Invoice Takeover Fraud
A fraud in which criminals intercept legitimate invoice communications and alter payment details so money is sent to a fraudster's account instead of the real supplier.
Also known as: payment diversion fraud, supplier impersonation fraud, mandate fraud
Last reviewed: 1 June 2026
Invoice takeover fraud — closely related to business email compromise but focused specifically on payment diversion — occurs when a fraudster gains access to either the supplier's or buyer's email account and monitors pending invoices. When a large payment is due, the attacker sends a message (from the compromised account, or a convincing lookalike address) informing the payer that the supplier's bank details have changed.
Because the message appears to come from a trusted address and references real invoice numbers and amounts, finance teams may comply without additional verification. The funds land in a criminal account and are rapidly dispersed.

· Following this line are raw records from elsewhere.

(* ===== verification/EmitterWords.v ===== *)
(** * EmitterWords: the encoded words that the emitter writes

    Each word is read back as its bytes; the loop of [encodeRFC2047Phrase] ends, cuts
    the UTF-8 of the text between characters and keeps its words short; the phrase is
    written whole, and without an error. *)

From S2P Require Import Prelude Effects MimeUtils MimeHeaders HeaderTokens DateHeaders HeaderEmitter Utf8 EmitterLines.

(** ** A word *)

Lemma typed_array_id s : typedArrayToString s = s.
Proof. apply chunk_loop_id; lia. Qed.

Lemma btoa_filter s :
  bytes s → filter (λ c, is_b64 c || (c =? 61) = true) (btoa s) = btoa s ∧ b64_text (btoa s) = true ∧ 63 ∉ btoa s.
Proof.
  intros Hs. destruct (btoa_shape s Hs) as (core & pad & -> & Hc & Hp & _).
  assert (Forall (λ c, is_b64 c || (c =? 61) = true) (core ++ pad)) as Hall.
  { apply Forall_app. split; [eapply Forall_impl; [done|]; by intros c ->|].
    destruct Hp as [->|[->| ->]]; by repeat constructor. }
  split_and!.
  - clear -Hall. induction Hall as [|c l Hc _ IH]; [done|]. by rewrite filter_cons_True, IH.
  - unfold b64_text. apply forallb_forall. intros c Hin%list_elem_of_In. rewrite Forall_forall in Hall.
    specialize (Hall c Hin). cbn beta in Hall. destruct (is_b64 c); [done|]. cbn [orb] in *.
    apply Z.eqb_eq in Hall as ->. by vm_compute.
  - intros Hin. rewrite Forall_forall in Hall. by specialize (Hall 63 Hin).
Qed.

(** Decoding a byte's quoted-printable text, with its underscores. *)
Definition underscores : jsstr → jsstr := map (λ c, if c =? 95 then SP else c).

Lemma qp_text_cases b :
  0 <= b < 256 →
  (qp_text b = [61; hex_char (Z.shiftr (Z.land b 0xf0) 4); hex_char (Z.land b 0x0f)] ∧
   hex_val (hex_char (Z.shiftr (Z.land b 0xf0) 4)) = Some (b / 16) ∧ hex_val (hex_char (Z.land b 0x0f)) = Some (b mod 16) ∧
   underscores (qp_text b) = qp_text b ∧ 63 ∉ qp_text b)
  ∨ (∃ c, qp_text b = [c] ∧ underscores [c] = [b] ∧ b ≠ 61 ∧ c ≠ 63).
Proof.
  intros Hb. pose (P := λ b,
    (bool_decide (qp_text b = [61; hex_char (Z.shiftr (Z.land b 0xf0) 4); hex_char (Z.land b 0x0f)] ∧
      hex_val (hex_char (Z.shiftr (Z.land b 0xf0) 4)) = Some (b / 16) ∧
      hex_val (hex_char (Z.land b 0x0f)) = Some (b mod 16) ∧ underscores (qp_text b) = qp_text b ∧ 63 ∉ qp_text b))
    || match qp_text b with [c] => bool_decide (underscores [c] = [b] ∧ b ≠ 61 ∧ c ≠ 63) | _ => false end).
  assert (P b = true) as HP by (revert b Hb; by apply (below_forall P 256); vm_compute).
  unfold P in HP. apply orb_true_iff in HP as [HP|HP]; [left; by apply bool_decide_eq_true in HP|].
  right. destruct (qp_text b) as [|c [|]]; try done. exists c. by apply bool_decide_eq_true in HP.
Qed.

Lemma decode_qp_text s : bytes s → decode_qp_scan 0 (underscores (flat_map qp_text s)) = s.
Proof.
  induction 1 as [|b s Hb Hs IH]; [done|]. cbn [flat_map]. unfold underscores in *. rewrite map_app.
  destruct (qp_text_cases b Hb) as [(Hq & H1 & H2 & H3 & _)|(c & Hq & Hu & Hne & _)].
  - unfold underscores in H3. rewrite H3, Hq. cbn [app]. rewrite (decode_qp_hex _ _ (b / 16) (b mod 16)), IH by done.
    f_equal. pose proof (Z.div_mod b 16). lia.
  - rewrite Hq. unfold underscores in Hu. rewrite Hu. cbn [app]. by rewrite decode_qp_cons, IH.
Qed.

Lemma qp_no_mark s : bytes s → 63 ∉ flat_map qp_text s.
Proof.
  induction 1 as [|b s Hb Hs IH]; cbn [flat_map]; [set_solver|]. rewrite elem_of_app. intros [Hin|?]; [|done].
  destruct (qp_text_cases b Hb) as [(_ & _ & _ & _ & Hn)|(c & Hq & _ & _ & Hn)]; [done|]. rewrite Hq in Hin. set_solver.
Qed.

(** The parts of a word, and what its text is. *)
Definition word_text (bs : list Z) (qp : bool) : jsstr :=
  if qp then flat_map qp_text bs else btoa (typedArrayToString bs).

Lemma word_parts bs (qp : bool) :
  bytes bs →
  split_on 63 (rfc2047_word bs qp)
  = [js "="; js "UTF-8"; if qp then js "Q" else js "B"; word_text bs qp; js "="].
Proof.
  intros Hb. transitivity (split_on 63 (join [63] [js "="; js "UTF-8"; if qp then js "Q" else js "B"; word_text bs qp; js "="])).
  { f_equal. unfold rfc2047_word, word_text. destruct qp; cbn [join]; by rewrite <- ?(assoc_L (++)). }
  apply split_join; [done|]. assert (63 ∉ word_text bs qp).
  { destruct qp; cbn [word_text]; [by apply qp_no_mark|]. rewrite typed_array_id. by apply btoa_filter. }
  repeat constructor; try done; destruct qp; cbn; set_solver by lia.
Qed.

(** A word that the emitter writes is read as its bytes. *)
Lemma word_read bs (qp : bool) :
  bytes bs → word_bytes (if qp then js "Q" else js "B") (word_text bs qp) = Some (Some bs).
Proof.
  intros Hb. destruct qp; unfold word_bytes, word_text.
  - change ((js "Q" ==s js "B") || (js "Q" ==s js "b")) with false.
    change ((js "Q" ==s js "Q") || (js "Q" ==s js "q")) with true. cbv iota. unfold decode_qp. cbn [fst].
    fold (underscores (flat_map qp_text bs)). by rewrite decode_qp_text.
  - change ((js "B" ==s js "B") || (js "B" ==s js "b")) with true. cbv iota. rewrite typed_array_id. destruct (btoa_filter bs Hb) as (Hf & -> & _).
    by rewrite (decode_base64_btoa _ bs).
Qed.

(** ** Lengths *)

Definition qp_size (b : Z) : Z := if qp_encoded b then 3 else 1.
Definition qp_len (bs : list Z) : Z := fold_right (λ b n, qp_size b + n) 0 bs.
Definition b64_len (n : Z) : Z := 4 * ((n + 2) / 3).

Lemma qp_len_cons b s : qp_len (b :: s) = qp_size b + qp_len s.
Proof. done. Qed.

Lemma qp_len_app s t : qp_len (s ++ t) = qp_len s + qp_len t.
Proof. induction s as [|b s IH]; [done|]. cbn [app]. rewrite !qp_len_cons, IH. lia. Qed.

Lemma qp_len_range s : slen s <= qp_len s <= 3 * slen s.
Proof.
  induction s as [|b s IH]; [done|]. rewrite slen_cons, qp_len_cons. unfold qp_size. destruct (qp_encoded b); lia.
Qed.

Lemma slen_qp_text s : slen (flat_map qp_text s) = qp_len s.
Proof.
  induction s as [|b s IH]; [done|]. cbn [flat_map]. rewrite slen_app, qp_len_cons, IH.
  f_equal. unfold qp_text, qp_size. destruct (qp_encoded b); [done|]. by destruct (b =? SP).
Qed.

Lemma slen_btoa s : slen (btoa s) = b64_len (slen s).
Proof.
  unfold b64_len. induction s as [|a|a b|a b c s IH] using three_ind; [done..|].
  cbn [btoa app]. rewrite !slen_cons, IH. div_lia.
Qed.

Lemma b64_len_step k : 0 <= k → b64_len (k + 1) = b64_len k + if k mod 3 =? 0 then 4 else 0.
Proof. intros Hk. unfold b64_len. destruct (Z.eqb_spec (k mod 3) 0); div_lia. Qed.

Lemma b64_len_mono a b : a <= b → b64_len a <= b64_len b.
Proof. intros Hab. unfold b64_len. div_lia. Qed.

Definition text_len (bs : list Z) (qp : bool) : Z := if qp then qp_len bs else b64_len (slen bs).

Lemma slen_word bs qp : slen (rfc2047_word bs qp) = 12 + text_len bs qp.
Proof.
  unfold rfc2047_word, text_len. destruct qp; rewrite !slen_app.
  - rewrite slen_qp_text. change (slen qpPrelude) with 10. change (slen (js "?=")) with 2. lia.
  - rewrite typed_array_id, slen_btoa. change (slen b64Prelude) with 10. change (slen (js "?=")) with 2. lia.
Qed.

(** The shorter of two ways is short when one of them is; a prefix is no longer. *)
Lemma shorter_way bs seg m :
  bs `prefix_of` seg → b64_len (slen seg) <= m ∨ qp_len seg <= m →
  text_len bs (qp_len seg <=? b64_len (slen seg)) <= m.
Proof.
  intros [t ->] Hm. rewrite slen_app, qp_len_app in *. pose proof (slen_nonneg t). pose proof (qp_len_range t).
  pose proof (b64_len_mono (slen bs) (slen bs + slen t)). unfold text_len.
  destruct (Z.leb_spec (qp_len bs + qp_len t) (b64_len (slen bs + slen t))); lia.
Qed.

(** ** Where characters begin *)

Lemma char_start_back pre a l i :
  continuation_byte a = false → Forall (λ b, continuation_byte b = true) l →
  (i ≤ length l)%nat → ∀ rest, char_start (pre ++ (a :: l) ++ rest) (length pre + i) = slen pre.
Proof.
  intros Ha Hl Hi rest. induction i as [|i IH].
  - rewrite Nat.add_0_r. assert (nth (length pre) (pre ++ (a :: l) ++ rest) 0 = a) as Hn.
    { by rewrite app_nth2, Nat.sub_diag by lia. }
    destruct (length pre) eqn:E; cbn [char_start]; rewrite Hn, Ha; unfold slen; by rewrite E.
  - rewrite Nat.add_succ_r. cbn [char_start].
    assert (continuation_byte (nth (S (length pre + i)) (pre ++ (a :: l) ++ rest) 0) = true) as ->.
    { rewrite app_nth2 by lia. replace (S (length pre + i) - length pre)%nat with (S i) by lia. cbn [app nth].
      rewrite app_nth1 by lia. rewrite Forall_forall in Hl. apply Hl. apply list_elem_of_In, nth_In. lia. }
    apply IH. lia.
Qed.

(** The bytes before the character at a place are whole characters. *)
Lemma char_start_spec cs : utf8_chars cs → ∀ pre k,
  (k < length (concat cs))%nat →
  ∃ c1 c2, cs = c1 ++ c2 ∧ c2 ≠ [] ∧ (length (concat c1) ≤ k < length (concat c1) + 4)%nat ∧
    char_start (pre ++ concat cs) (length pre + k) = slen (pre ++ concat c1).
Proof.
  induction 1 as [|a l cs Hlen Ha Hl Hb Hcs IH]; intros pre k Hk; [by cbn in Hk; lia|].
  cbn [concat] in *. rewrite length_app in Hk. destruct (decide (k < length (a :: l))%nat) as [Hlt|Hge].
  - exists [], ((a :: l) :: cs). cbn [length] in Hlt. split_and!; [done|done|cbn; lia|cbn; lia|].
    cbn [concat]. rewrite app_nil_r. apply char_start_back; [done|done|lia].
  - destruct (IH (pre ++ a :: l) (k - length (a :: l))%nat ltac:(lia)) as (c1 & c2 & -> & Hne & Hr & Hc).
    exists ((a :: l) :: c1), c2. split_and!; [done|done|cbn [concat]; rewrite length_app; lia..|].
    cbn [concat]. rewrite <- !(assoc_L (++)) in Hc.
    rewrite <- Hc. f_equal. rewrite length_app. lia.
Qed.

(** ** The loop *)

(** The words the loop writes, the last one with them. *)
Fixpoint loop_words (fuel : nat) (soft : Z) (enc : list Z) (i start b q m : Z) : option (list (list Z * bool)) :=
  match fuel with
  | O => None
  | S fuel' =>
      if slen enc <=? i then Some [(slice_from enc start, q <=? b)]
      else
        let bi := if (i - start) mod 3 =? 0 then 4 else 0 in
        let qi := if qp_encoded (nth (Z.to_nat i) enc 0) then 3 else 1 in
        if (m <? b + bi) && (m <? q + qi) then
          let j := char_start enc (Z.to_nat i) in
          cons (slice enc start j, q <=? b) <$> loop_words fuel' soft enc j j 0 0 (soft - 13)
        else loop_words fuel' soft enc (i + 1) start (b + bi) (q + qi) m
  end.

(** What the words of characters are, with room for [m] characters of text in the
    first and for [soft - 13] in the others: cut between characters, short enough,
    and none empty but for want of room. *)
Inductive words_ok (soft : Z) : Z → list (list Z) → list (list Z * bool) → Prop :=
  | words_last m cs qp :
      text_len (concat cs) qp <= Z.max 0 m → words_ok soft m cs [(concat cs, qp)]
  | words_more m c1 c2 qp ws :
      text_len (concat c1) qp <= Z.max 0 m → (c1 ≠ [] ∨ m < 12) → c2 ≠ [] →
      words_ok soft (soft - 13) c2 ws → words_ok soft m (c1 ++ c2) ((concat c1, qp) :: ws).

Lemma utf8_app_r c1 c2 : utf8_chars (c1 ++ c2) → utf8_chars c2.
Proof. induction c1 as [|c c1 IH]; [done|]. intros Hc. inversion Hc; subst. by apply IH. Qed.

This attack is distinct from simple invoice fraud (sending fake invoices) in that it hijacks a genuine, pre-existing business relationship. Defences include strict callback verification of any bank-detail changes, using payment portals with built-in confirmation-of-payee checks, and ensuring email accounts have strong authentication including multi-factor login.
Examples
- A law firm receives an email from what appears to be its regular IT supplier saying bank details have changed; a six-figure payment is redirected to a fraudster.
- A compromised accounts-payable email account is used to send revised payment instructions to all pending creditors.